Submitted by Phillip Smith on (Issue #497)
Consequences of Prohibition
Drug War Issues

A series of sensationalistic articles in the San Francisco Chronicle over the past two weeks highlighted the problem of discarded needles near one of the city's needle exchange programs. The series appears -- on the surface -- to have prodded city officials to act on the problem. More accurately, it informed the public of planning that had been going on behind the scenes, though without informing readers of that. While the articles posed as muckraking, civic-minded journalism, they smeared needle exchange workers -- they failed, most importantly, to ask the most basic questions needed to actually determine the programs' impact on needle discarding -- and unnecessarily contributed to public fears about the programs.

The Chronicle series began Sunday July 29 with "The Situation at Golden Gate Park; Sunday in the Park -- With Needles," where the paper reported that the park was "littered" with discarded syringes.
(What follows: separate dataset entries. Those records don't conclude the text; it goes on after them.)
(** * COVID-19 dashboard (app.py): data loading and the filter / aggregation pipeline

    A shallow embedding of the Streamlit script [app.py].  A pandas
    [DataFrame] is a list of rows in index order; a missing cell (NaN /
    None) is [None]; Python exceptions are values of an error monad; the
    script's calls to Streamlit are the events of an output trace.

    Library code the script calls but does not contain is kept apart from
    the script's own control flow: the HTTP client, the CSV parser and the
    date conversion are the fields of an environment record [Env], and the
    sorting algorithm behind [sort_values] is a [SortKind], a function known
    only to return an ordered rearrangement of its input (pandas sorts with
    [kind="quicksort"] unless told otherwise, which promises nothing about
    rows with equal keys). *)

From Stdlib Require Import List String Ascii ZArith QArith Qround Bool Lia Lqa.
From Stdlib Require Import Permutation Sorted DecimalString.
Import ListNotations.

Local Open Scope Z_scope.
Local Open Scope string_scope.
Local Open Scope list_scope.

(** ** Exceptions *)

(** A Python exception: its class and the text [str(e)] gives. *)
Record exn : Type := mk_exn { exc_class : string; exc_str : string }.

Inductive result (A : Type) : Type :=
| Ok (a : A)
| Raise (e : exn).
Arguments Ok {A} a.
Arguments Raise {A} e.

Definition bind {A B : Type} (m : result A) (k : A -> result B) : result B :=
  match m with
  | Ok a => k a
  | Raise e => Raise e
  end.

Notation "x <- m ;; k" := (bind m (fun x => k))
  (at level 61, m at next level, right associativity).
Notation "m ;;; k" := (bind m (fun _ => k))
  (at level 61, right associativity).
(** With radiation disabled the energy equation still subtracts the stored
    radiative loss: two domains of one configuration that differ in one
    stored entry give two energy residuals at the interior point. *)
Lemma full_eval_reads_stored_radiation :
  same_config sample_energy (set_m_qdotRadiation [0%Q; 5%Q; 0%Q] sample_energy)
  /\ ~ Qeq
         (fst (snd (eval sample_ext sample_header None sample_x (fst sample_outputs)
                      (snd sample_outputs) 0%Q sample_energy))
              (index sample_energy c_offset_T 1))
         (fst (snd (eval sample_ext sample_header None sample_x (fst sample_outputs)
                      (snd sample_outputs) 0%Q
                      (set_m_qdotRadiation [0%Q; 5%Q; 0%Q] sample_energy)))
              (index sample_energy c_offset_T 1)).
Proof.
  split; [vm_compute; reflexivity|].
  intros H. vm_compute in H. discriminate.
Qed.

(** * Further properties of the code *)

(** ** Boundary emissivities *)

Lemma Qlt_bool_iff (a b : Q) : Qlt_bool a b = true <-> Qlt a b.
Proof.
  unfold Qlt_bool. rewrite negb_true_iff. split.
  - intros H. apply Qnot_le_lt. intros Hle. apply Qle_bool_iff in Hle. congruence.
  - intros H. destruct (Qle_bool b a) eqn:E; [|reflexivity].
    apply Qle_bool_iff in E. exfalso. apply (Qlt_not_le _ _ H E).
Qed.

Lemma in_unit_interval_iff (e : Q) :
  Qlt_bool e 0 || Qlt_bool 1 e = false <-> Qle 0 e /\ Qle e 1.
Proof.
  rewrite orb_false_iff. split.
  - intros [H0 H1]. split.
    + apply Qnot_lt_le. intros H. apply Qlt_bool_iff in H. congruence.
    + apply Qnot_lt_le. intros H. apply Qlt_bool_iff in H. congruence.
  - intros [H0 H1]. split.
    + destruct (Qlt_bool e 0) eqn:E; [|reflexivity].
      apply Qlt_bool_iff in E. exfalso. apply (Qlt_not_le _ _ E H0).
    + destruct (Qlt_bool 1 e) eqn:E; [|reflexivity].
      apply Qlt_bool_iff in E. exfalso. apply (Qlt_not_le _ _ E H1).
Qed.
The reporting made it seem as if the discarded syringes were the fault of needle exchange programs:

"They tell us he was steaming, but San Francisco Mayor Gavin Newsom shouldn't have been too surprised when The Chronicle reported that Golden Gate Park was littered with used drug syringes.
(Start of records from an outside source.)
Lemma large_Number_text_plain z : no_colon (large_Number_text z).
Proof.
  unfold large_Number_text.
  assert (Hs : no_colon (if (z <? 0)%Z then "-" else ""))
    by (destruct (z <? 0)%Z; reflexivity).
  destruct (double_of_pos (Z.abs z)); apply no_colon_append;
    solve [exact Hs | apply exponent_text_plain | reflexivity].
Qed.

Lemma jsnum_toString_plain n : no_colon (jsnum_toString n).
Proof.
  destruct n as [|z]; [reflexivity|]. cbn [jsnum_toString].
  destruct (Z.abs z <? 2 ^ 53)%Z;
    [apply Number_toString_plain | apply large_Number_text_plain].
Qed.

Lemma colon_inside a b : ~ no_colon (a +:+ ":" +:+ b).
Proof.
  unfold no_colon. rewrite forallb_append.
  change (":" +:+ b) with (String ":"%char b). cbn [Str.forallb].
  change (negb (Ascii.eqb ":" ":")) with false.
  rewrite andb_false_l, andb_false_r. discriminate.
Qed.

Section Strangers.
Context `{Platform}.

Lemma bg_frame_startsWith sd : Str.startsWith (BG.msg_frame sd) "MSG:" = true.
Proof. unfold BG.msg_frame, Str.startsWith. apply prefix_append. Qed.

Lemma contents_frame_startsWith sec sd :
  Str.startsWith (Contents.msg_frame sec sd) "MSG:" = true.
Proof. unfold Contents.msg_frame, Str.startsWith. apply prefix_append. Qed.

Lemma contents_ignores_bg_frame tab ty id data k s :
  no_colon id ->
  let frame := BG.msg_frame (BG.at_index k (BG.new_sender tab ty id data)) in
  Contents.receive frame s = Contents.set_location_hash frame s.
Proof.
  intros Hid frame. unfold Contents.receive, Contents.handleIncoming.
  cbn [Contents.location_hash Contents.set_location_hash].
  pose proof (bg_frame_startsWith
                (BG.at_index k (BG.new_sender tab ty id data))) as Hp.
  fold frame in Hp. rewrite (startsWith_MSG_not_INIT _ Hp), Hp. cbn [negb].
  subst frame. now rewrite contents_rejects_bg_frame.
Qed.

Lemma bg_ignores_contents_frame sec ty id data k tab base s :
  Contents.secret_text sec <> "REQ" -> Contents.secret_text sec <> "RES" ->
  Str.startsWith (Contents.secret_text sec) "REQ:" = false ->
  Str.startsWith (Contents.secret_text sec) "RES:" = false ->
  BG.handleIncoming tab base
    (Contents.msg_frame sec
       (Contents.at_index k (Contents.new_sender ty id data))) s = s.
Proof.
  intros N1 N2 P1 P2. unfold BG.handleIncoming.
  rewrite contents_frame_startsWith. cbn [negb].
  now rewrite bg_rejects_contents_frame.
Qed.

(** A text of two fields is not a text of three: the first has one colon
    where the second has two or more. *)
Lemma two_fields_not_three a b S t u :
  no_colon a -> no_colon b ->
  a +:+ ":" +:+ b <> S +:+ ":" +:+ t +:+ ":" +:+ u.
Proof.
  intros Ha Hb. revert S. induction a as [|c a IH]; intros [|d S] E.
  - injection E as E. subst b. exact (colon_inside t u Hb).
  - injection E as _ E. subst b.
    exact (colon_inside S (t +:+ ":" +:+ u) Hb).
  - injection E as E _. subst c. discriminate Ha.
  - injection E as _ E. unfold no_colon in Ha. cbn [Str.forallb] in Ha.
    apply andb_true_iff in Ha as [_ Ha]. exact (IH Ha S E).
Qed.

Lemma contents_ignores_bg_ack key id index s :
  no_colon id ->
  let h := BG.ack_frame id index in
  Contents.handleAck key (Contents.set_location_hash h s)
  = Contents.set_location_hash h s.
Proof.
  intros Hid h. unfold Contents.handleAck.
  cbn [Contents.senders Contents.set_location_hash Contents.location_hash
       Contents.secret].
  destruct (Contents.senders s !! key) as [sd|]; [|reflexivity].
  destruct (String.eqb h _) eqn:E; [|reflexivity].
  exfalso. apply String.eqb_eq in E.
  unfold h, BG.ack_frame, Contents.expected_ack in E.
  apply append_inv_head in E.
  exact (two_fields_not_three _ _ _ _ _ Hid (jsnum_toString_plain index) E).
Qed.

Lemma bg_ignores_contents_ack key tab base sec id index s :
  (forall sd, BG.senders s !! key = Some sd -> no_colon (BG.s_id sd)) ->
  BG.onUpdated key tab base (Contents.ack_frame sec id index) s = s.
Proof.
  intros Hsd. unfold BG.onUpdated.
  destruct (BG.senders s !! key) as [sd|] eqn:Es; [|reflexivity].
  destruct (negb (BG.s_listening sd)); [reflexivity|].
  destruct (negb (tab =? BG.s_tab sd)); [reflexivity|].
  destruct (String.eqb _ _) eqn:E; [|reflexivity].
  exfalso. apply String.eqb_eq in E.
  unfold Contents.ack_frame, BG.expected_ack in E.
  apply append_inv_head in E. symmetry in E.
  exact (two_fields_not_three _ _ _ _ _ (Hsd sd eq_refl)
           (Number_toString_plain _) E).
Qed.

(** X8: the two scripts as they stand do not read each other's frames.
    (1) A [MSG] frame written by [sendNext] of the background script for
    an identifier without a colon (as [crypto.randomUUID()] returns it and
    as its pattern reads it) does not match the pattern of the content
    script, whose [handleIncoming] then changes nothing.  (2) An [ACK]
    frame the background script writes for such an identifier is never the
    acknowledgement a sender of the content script waits for, whatever the
    secret.  (3) A [MSG] frame written by the content script is ignored by
    the background script if the secret text is not [REQ] or [RES] and
    does not start with [REQ:] or [RES:]; a secret may hold colons, and
    one that starts with [REQ:] can make the frame read as a frame of the
    background script.  (4) An [ACK] frame of the content script, whatever
    the secret, never advances a sender of the background script whose
    identifier has no colon. *)
Theorem scripts_reject_each_other :
  (forall tab ty id data k s,
     no_colon id ->
     let frame :=
       BG.msg_frame (BG.at_index k (BG.new_sender tab ty id data)) in
     Contents.receive frame s = Contents.set_location_hash frame s)
  /\ (forall key id index s,
        no_colon id ->
        let h := BG.ack_frame id index in
        Contents.handleAck key (Contents.set_location_hash h s)
        = Contents.set_location_hash h s)
  /\ (forall sec ty id data k tab base s,
        Contents.secret_text sec <> "REQ" ->
        Contents.secret_text sec <> "RES" ->
        Str.startsWith (Contents.secret_text sec) "REQ:" = false ->
        Str.startsWith (Contents.secret_text sec) "RES:" = false ->
        BG.handleIncoming tab base
          (Contents.msg_frame sec
             (Contents.at_index k (Contents.new_sender ty id data))) s = s)
  /\ (forall key tab base sec id index s,
        (forall sd, BG.senders s !! key = Some sd -> no_colon (BG.s_id sd)) ->
        BG.onUpdated key tab base (Contents.ack_frame sec id index) s = s).
Proof.
  split; [exact contents_ignores_bg_frame|].
  split; [exact contents_ignores_bg_ack|].
  split; [exact bg_ignores_contents_frame | exact bg_ignores_contents_ack].
Qed.

End Strangers.

(** ** Receiving a message (background script) *)

Section BGReceive.
Context `{Platform}.
Import BG.

Variables (tab : nat) (base id : string) (type : FrameType) (M : JSValue).
Hypothesis id_plain : no_colon id.
Hypothesis id_nonempty : id <> "".

Let sd := new_sender tab type id M.
Let chunks := s_chunks sd.
Let n := s_total sd.
Hypothesis n_small : (Z.of_nat n <= 4294967295)%Z.

Let frame (k : nat) : string := msg_frame (at_index k sd).
Let ack (k : nat) : Effect :=
  Wrote tab base (ack_frame id (Num (Z.of_nat k))).

Lemma bg_frame_read k :
  match_msg (frame k) = Some (type, id, seq_text k n, chunk_text chunks k).
Proof.
  unfold frame, sd. rewrite bg_frame_fields.
  destruct (seq_text_read k n) as (Hs & Ns & _).
  apply bg_match_msg_fields; try assumption.
  apply message_chunk_readable.
Qed.

(** One frame of the message arrives. *)
Lemma bg_receive_frame s k b :
  k < n -> length b = n ->
  incomingBuffers s !! id = Some b
  \/ (incomingBuffers s !! id = None /\ b = replicate n None) ->
  let b' := <[k := Some (chunk_text chunks k)]> b in
  let s2 := updateTabHash tab base (ack_frame id (Num (Z.of_nat k)))
              (set_incomingBuffers (<[id := b']> (incomingBuffers s)) s) in
  handleIncoming tab base (frame k) s
  = if is_complete b' (Num (Z.of_nat n)) then
      match decode_message (join b') with
      | inl e => emit (Uncaught e) s2
      | inr m =>
          deliver tab type id m
            (set_incomingBuffers (delete id (incomingBuffers s2)) s2)
      end
    else s2.
Proof.
  intros Hk Hb Hbuf b' s2.
  destruct (seq_text_read k n) as (_ & _ & Ei & Et).
  assert (Hbuf0 : incomingBuffers s !! id = Some b
                  \/ (incomingBuffers s !! id = None
                      /\ new_Array (parseInt10_opt (split_seq (seq_text k n)).2)
                         = Some b)).
  { destruct Hbuf as [Hb1|[Hb1 ->]]; [now left|]. right. split; [exact Hb1|].
    rewrite Et. now apply new_Array_nat. }
  pose proof (bg_handleIncoming_accepted tab base (frame k) s type id
                (seq_text k n) (chunk_text chunks k) b (bg_frame_read k)
                Hbuf0) as E.
  cbv zeta in E. rewrite Ei, Et in E.
  rewrite array_set_in_range in E by (rewrite Hb; assumption).
  rewrite E. fold b'. subst s2.
  destruct (is_complete b' (Num (Z.of_nat n))); [|reflexivity].
  destruct (decode_message (join b')); [reflexivity|].
  unfold deliver. destruct type; reflexivity.
Qed.

(** The frames of the indices [arrived] have come in and a chunk is still
    missing: they are stored and acknowledged, nothing else has changed. *)
Lemma bg_receive_partial r arrived :
  incomingBuffers r !! id = None ->
  Forall (fun i => i < n) arrived ->
  (exists i, i < n /\ i ∉ arrived) ->
  let s := receive_all tab base (map frame arrived) r in
  undisturbed r s
  /\ log s = log r ++ map ack arrived
  /\ incomingBuffers s
     = match arrived with
       | [] => incomingBuffers r
       | _ => <[id := fill chunks arrived (replicate n None)]>
                (incomingBuffers r)
       end.
Proof.
  intros Hfresh. induction arrived as [|k l IH] using rev_ind;
    intros Hl Hmiss; cbv zeta.
  { split; [repeat split|]. split; [now rewrite app_nil_r | reflexivity]. }
  apply Forall_app in Hl as [Hl Hk]. rewrite Forall_singleton in Hk.
  assert (Hmiss' : exists i, i < n /\ i ∉ l).
  { destruct Hmiss as (i & Hi & Hni). exists i. split; [exact Hi|].
    intros Hin. apply Hni, elem_of_app. now left. }
  specialize (IH Hl Hmiss'). cbv zeta in IH.
  unfold receive_all in *. rewrite map_app, fold_left_app. cbn [map fold_left].
  set (s := fold_left _ (map frame l) r) in *.
  destruct IH as (Hu & Hlog & Hib).
  set (b := fill chunks l (replicate n None)).
  assert (Hb : length b = n).
  { apply (fill_spec chunks n_small l); [apply length_replicate | exact Hl]. }
  assert (Hbuf : incomingBuffers s !! id = Some b
                 \/ (incomingBuffers s !! id = None /\ b = replicate n None)).
  { rewrite Hib. destruct l as [|k0 l0]; [right; now split|].
    left. apply lookup_insert_eq. }
  pose proof (bg_receive_frame s k b Hk Hb Hbuf) as E. cbv zeta in E.
  rewrite E. clear E. subst b.
  match goal with
  | |- context [is_complete ?x _] =>
      replace x with (fill chunks (l ++ [k]) (replicate n None))
        by (apply (fill_snoc chunks n_small);
            [exact Hk | apply length_replicate | exact Hl])
  end.
  destruct Hmiss as (i & Hi & Hni).
  replace (is_complete (fill chunks (l ++ [k]) (replicate n None))
             (Num (Z.of_nat n))) with false
    by (symmetry; apply (fill_missing chunks n_small (l ++ [k]) i);
        [apply Forall_app; split; [exact Hl | now rewrite Forall_singleton]
        | exact Hi | exact Hni]).
  destruct Hu as (U1 & U2 & U3 & U4 & U5 & U6 & U7 & U8 & U9).
  split; [repeat split; assumption|]. split.
  - bg_fields. rewrite Hlog, map_app, <- app_assoc. reflexivity.
  - bg_fields. rewrite Hib. destruct l as [|k0 l0]; [reflexivity|].
    cbn [app]. apply insert_insert_eq.
Qed.

Hypothesis M_serializable : JSON_serializable M.

Lemma bg_chunks_join : decode_message (join (map Some chunks)) = inr M.
Proof.
  destruct M_serializable as [Hwf Hparse].
  subst chunks sd. cbn [new_sender s_chunks].
  destruct (chunks_of_spec (encode_message M)) as (_ & Hcat & _).
  rewrite join_map_Some, Hcat. unfold decode_message, encode_message.
  now rewrite (decodeBase64_encodeBase64 _ Hwf), Hparse.
Qed.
"After all, his own Public Health Department spent $800,000 last year to help hand out some 2 million syringes to drug users under the city's needle exchange program -- sometimes 20 at a time.
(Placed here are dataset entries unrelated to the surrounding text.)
(** *** Invariants of [Add] *)

Lemma Add_within_budget w entity w' err :
  store_within_budget (store w) → Add w entity = Returned w' err →
  store_within_budget (store w').
Proof.
  intros Hst HAdd. destruct entity as [id n k|a]; [simpl in HAdd; by simplify_eq|].
  destruct (store w !! a) as [req|] eqn:Hreq; [|by unfold Add in HAdd; rewrite Hreq in HAdd].
  rewrite (Add_blocks _ _ _ Hreq) in HAdd.
  pose proof (started_within_budget_store w a Hst) as Hst1.
  destruct (Add_enqueue_or_complete _ _ _ _) as [[w1|[w1 e1]]|] eqn:Hblock; [| |done].
  - apply enqueue_or_complete_frame in Hblock as (Hs & _). simpl in Hs.
    apply fill_cpu_cases in HAdd as [(-> & _)|(b & rb & rest & _ & _ & Hb & -> & _)].
    + by rewrite Hs.
    + rewrite Hs in *. apply store_within_budget_insert; [done|].
      apply charged_within_budget. eauto.
  - apply enqueue_or_complete_frame in Hblock as (Hs & _). simpl in Hs.
    simplify_eq. by rewrite Hs.
Qed.

Lemma Add_cpu_singleton w entity w' err :
  (length (ts_entities (processesOnCpu (rps w))) ≤ 1)%nat →
  Add w entity = Returned w' err →
  (length (ts_entities (processesOnCpu (rps w'))) ≤ 1)%nat.
Proof.
  intros Hcpu HAdd. destruct entity as [id n k|a]; [simpl in HAdd; by simplify_eq|].
  destruct (store w !! a) as [req|] eqn:Hreq; [|by unfold Add in HAdd; rewrite Hreq in HAdd].
  rewrite (Add_blocks _ _ _ Hreq) in HAdd.
  destruct (started_frame w a) as [_ Hrps].
  destruct (Add_enqueue_or_complete _ _ _ _) as [[w1|[w1 e1]]|] eqn:Hblock; [| |done].
  - apply enqueue_or_complete_frame in Hblock as (_ & Hc & _). simpl in Hc.
    rewrite Hrps in Hc.
    apply fill_cpu_cases in HAdd
      as [(-> & _)|(b & rb & rest & _ & _ & _ & _ & _ & _ & _ & _ & _ & _ & _ & Hend)].
    + by rewrite Hc.
    + destruct Hend as [(_ & _ & ->)|(_ & _ & ->)]; simpl; lia.
  - apply enqueue_or_complete_frame in Hblock as (_ & Hc & _). simpl in Hc.
    simplify_eq. by rewrite Hc, Hrps.
Qed.

(** *** Invariants of the kernel steps *)

Lemma new_request_within_budget req : new_request req → within_budget req.
Proof. intros (H0 & _ & H1 & H2). unfold within_budget. lia. Qed.

Lemma step_within_budget w w' :
  store_within_budget (store w) → step w w' → store_within_budget (store w').
Proof.
  intros Hst [a req now err Hfresh Hnew _ Harr|now err _ Hint|now err _ Hcomp].
  - eapply Add_within_budget; [|exact Harr]. simpl.
    apply store_within_budget_insert; [done|]. by apply new_request_within_budget.
  - unfold interrupt in Hint.
    destruct (ts_Remove _) as [[e|] s]; [|by simplify_eq].
    eapply Add_within_budget; [|exact Hint]. done.
  - unfold complete, Remove in Hcomp. simplify_eq.
    case_match; [|done]. by destruct (ts_Remove _).
Qed.

Lemma step_cpu_singleton w w' :
  (length (ts_entities (processesOnCpu (rps w))) ≤ 1)%nat → step w w' →
  (length (ts_entities (processesOnCpu (rps w'))) ≤ 1)%nat.
Proof.
  intros Hcpu [a req now err Hfresh Hnew _ Harr|now err _ Hint|now err _ Hcomp].
  - eapply Add_cpu_singleton; [|exact Harr]. done.
  - unfold interrupt, ts_Remove in Hint.
    destruct (ts_entities (processesOnCpu (rps w))) as [|e rest] eqn:Hq.
    + simplify_eq. simpl. rewrite Hq. simpl. lia.
    + eapply Add_cpu_singleton; [|exact Hint]. simpl in *. lia.
  - unfold complete, Remove in Hcomp. simplify_eq.
    case_match; [|done]. by destruct (ts_Remove _).
Qed.

(** *** Runs neither fail nor panic *)

Lemma holds_requests_insert st a req s :
  holds_requests st s → holds_requests (<[a := req]> st) s.
Proof.
  intros [Hk Hall]. split; [done|]. intros e He.
  destruct (Hall e He) as (b & -> & Hb). exists b. split; [done|].
  rewrite lookup_insert. case_decide; [by eexists|done].
Qed.

Lemma holds_requests_snoc st s a :
  holds_requests st s → is_Some (st !! a) →
  ∃ s', ts_Add s (RequestPtr a) = inl s' ∧
        ts_entities s' = ts_entities s ++ [RequestPtr a] ∧
        ts_name s' = ts_name s ∧ ts_kind s' = ts_kind s ∧
        holds_requests st s'.
Proof.
  intros [Hk Hall] Ha. unfold ts_Add. simpl. rewrite Hk.
  rewrite decide_True by done. eexists. split; [done|]. simpl.
  split_and!; try done. split; [done|]. simpl. intros e He.
  apply elem_of_app in He as [He|He]; [by apply Hall|].
  apply list_elem_of_singleton in He as ->. eauto.
Qed.

Lemma sound_insert w a req :
  sound w → sound (set_store w (<[a := req]> (store w))).
Proof.
  intros (H1 & H2 & H3). unfold sound. simpl.
  split_and!; by apply holds_requests_insert.
Qed.

Lemma started_sound w a : sound w → sound (started w a).
Proof.
  intros Hs. unfold started. repeat case_match; try done. by apply sound_insert.
Qed.

Lemma enqueue_or_complete_returns w a req now :
  sound w → store w !! a = Some req →
  ∃ w1, Add_enqueue_or_complete w (RequestPtr a) a now = Some (inl w1) ∧ sound w1 ∧
    store w1 = store w ∧
    (0 < cpuSecondsRemaining req →
       ts_entities (processesActive (rps w1))
         = ts_entities (processesActive (rps w)) ++ [RequestPtr a] ∧
       processesTerminated (rps w1) = processesTerminated (rps w) ∧
       Movements (env w1) = Movements (env w)) ∧
    (cpuSecondsRemaining req ≤ 0 →
       ts_entities (processesTerminated (rps w1))
         = ts_entities (processesTerminated (rps w)) ++ [RequestPtr a] ∧
       processesActive (rps w1) = processesActive (rps w) ∧
       Movements (env w1) = Movements (env w) ++
         [NewMovement "complete_request" (Time_Add now Nanosecond)
            RequestsProcessingRef RequestsCompleteRef]).
Proof.
  intros (Hact & Hcpu & Hterm) Hreq. unfold Add_enqueue_or_complete.
  rewrite Hreq. simpl.
  destruct (0 <? cpuSecondsRemaining req) eqn:Hrem.
  - apply Z.ltb_lt in Hrem.
    destruct (holds_requests_snoc _ _ a Hact) as (s' & -> & Hs' & _ & _ & Hh);
      [by eexists|].
    eexists. split; [done|]. simpl. split_and!; try done. lia.
  - apply Z.ltb_ge in Hrem.
    destruct (holds_requests_snoc _ _ a Hterm) as (s' & -> & Hs' & _ & _ & Hh);
      [by eexists|].
    eexists. split; [done|]. simpl. split_and!; try done. lia.
Qed.

Lemma fill_cpu_returns w entity now :
  sound w → (∃ a, entity = RequestPtr a ∧ is_Some (store w !! a)) →
  ∃ w', Add_fill_cpu w entity now = Returned w' None ∧ sound w'.
Proof.
  intros (Hact & Hcpu & Hterm) (a & -> & Ha). unfold Add_fill_cpu.
  destruct ((ts_Count (processesOnCpu (rps w)) =? 0)
            && (0 <? ts_Count (processesActive (rps w)))) eqn:Hcond;
    [|by eexists].
  apply andb_true_iff in Hcond as [Hidle Hwait].
  apply Z.eqb_eq, ts_Count_0 in Hidle.
  unfold ts_Remove.
  destruct (ts_entities (processesActive (rps w))) as [|e rest] eqn:Hq.
  { apply Z.ltb_lt in Hwait. unfold ts_Count in Hwait. rewrite Hq in Hwait.
    simpl in Hwait. lia. }
  destruct Hact as [Hk Hall].
  destruct (Hall e) as (b & -> & [rb Hb]); [rewrite Hq; by left|].
  simpl. rewrite Hb. unfold ts_Add. simpl.
  destruct Hcpu as [Hkc _]. rewrite Hkc, decide_True by done.
  eexists. split; [done|]. unfold sound. simpl. split_and!.
  - apply holds_requests_insert. split; [done|]. simpl. intros e He.
    apply Hall. rewrite Hq. by right.
  - split; [done|]. simpl. rewrite Hidle. simpl. intros e He.
    apply list_elem_of_singleton in He as ->. exists a. split; [done|].
    rewrite lookup_insert. case_decide; [by eexists|done].
  - by apply holds_requests_insert.
Qed.

Lemma Add_returns w a req :
  sound w → store w !! a = Some req →
  ∃ w', Add w (RequestPtr a) = Returned w' None ∧ sound w'.
Proof.
  intros Hs Hreq. rewrite (Add_blocks _ _ _ Hreq).
  destruct (started_lookup _ _ _ Hreq) as (req' & Hreq' & _).
  destruct (enqueue_or_complete_returns (started w a) a req' (TheTime (env w)))
    as (w1 & -> & Hs1 & Hst & _); [by apply started_sound|done|].
  apply fill_cpu_returns; [done|]. exists a. split; [done|].
  rewrite Hst. by eexists.
Qed.

Lemma step_sound w w' : sound w → step w w' → sound w'.
Proof.
  intros Hs [a req now err Hfresh Hnew _ Harr|now err _ Hint|now err _ Hcomp].
  - unfold arrive in Harr.
    destruct (Add_returns (mkWorld (<[a := req]> (store w)) (at_time (env w) now) (rps w))
                a req) as (w'' & Heq & Hs'').
    + by apply (sound_insert w).
    + simpl. by rewrite lookup_insert_eq.
    + rewrite Heq in Harr. by simplify_eq.
  - unfold interrupt, ts_Remove in Hint.
    destruct Hs as (Hact & [Hk Hall] & Hterm).
    destruct (ts_entities (processesOnCpu (rps w))) as [|e rest] eqn:Hq.
    { simplify_eq. unfold sound. simpl. split_and!; try done.
      split; [done|]. by rewrite Hq. }
    destruct (Hall e) as (b & -> & [rb Hb]); [by left|].
    match type of Hint with Add ?w0 _ = _ =>
      destruct (Add_returns w0 b rb) as (w'' & Heq & Hs'') end.
    + unfold sound. simpl. split_and!; try done. split; [done|]. simpl.
      intros e He. apply Hall. by right.
    + done.
    + rewrite Heq in Hint. by simplify_eq.
  - unfold complete, Remove in Hcomp. simplify_eq. simpl.
    destruct (0 <? ts_Count (processesTerminated (rps w))); [|done].
    unfold ts_Remove. destruct Hs as (Hact & Hcpu & [Hk Hall]).
    destruct (ts_entities (processesTerminated (rps w))) as [|e rest] eqn:Hq.
    { unfold sound. simpl. split_and!; try done. split; [done|]. by rewrite Hq. }
    unfold sound. simpl. split_and!; try done. split; [done|]. simpl.
    intros e' He'. apply Hall. by right.
Qed.

Lemma reachable_sound w : reachable w → sound w.
Proof.
  induction 1 as [fe n c|w w' _ IH Hstep].
  - unfold sound, holds_requests. simpl. split_and!; try done;
      intros e He; by apply elem_of_nil in He.
  - by eapply step_sound.
Qed.

End processing_facts.

(* ================================================================== *)
(** ** Claims about the processing stock *)
(* ================================================================== *)

Module processing_claims.
Import Go simulator model kernel processing_spec processing_facts runs.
"Although Health Department officials say 2 million needles were returned, the fact is they don't count them and can only estimate how many are coming back.

"And from the looks of things, a lot of them aren't."

That same article was also shocked to report that drug users can actually buy needles without a prescription:

"Under legislation passed in 2005 by the same Board of Supervisors whose members now decry the needle problem, anyone over 18 can walk into a Walgreens or Rite Aid and buy as many as 10 needles -- no questions asked."

syringes
Like needle exchanges, non-prescription syringe access is a harm reduction measure designed to save lives and improve the public health by reducing the spread of disease through making needle access easier. Its beneficial impact, however, is blunted by a California statute defining syringe possession as a violation of the paraphernalia law. Hence, users anxious to avoid trouble with law enforcement may be rendered more anxious to get rid of their needles once done with them, and less likely to save them long enough to take them back to a program.

In that article and a same-day companion piece, "Golden Gate Park sweep -- can city make it stick? 'March of junkies': Haight's residents fume over needles," the Chronicle described finding needles in Golden Gate Park and interviewed neighbors upset with finding discarded syringes in the area. It made for compelling reading, but left several critical questions unanswered:

  • How many needles were being discarded in the park before there were needle exchange programs?

  • How many of the needles found by the authors of the neighborhood residents they quoted came from the needle exchange program?
  • What is the risk of HIV or Hep C infection from being pricked with a discarded needle? What was it before there were needle exchange programs?
  • How many needles not returned to the program are actually being unsafely discarded?
  • Overall, how significant is the threat to public safety from discarded syringes, and how does it compare with the threat from pre-needle exchange days?

If advocates and researchers are right, the answers to those questions don't support the premise of the Chronicle stories. "Nobody wants dirty syringes lying around," said Hilary McQuie, Oakland-based Western Director for the Harm Reduction Coalition. "But there were syringes everywhere in San Francisco before we started needle exchanges here in 1988. There is no recognition [in the Chronicle story] that there was a problem with discarded syringes before needle exchange came around, or that needle exchanges help reduce the problem."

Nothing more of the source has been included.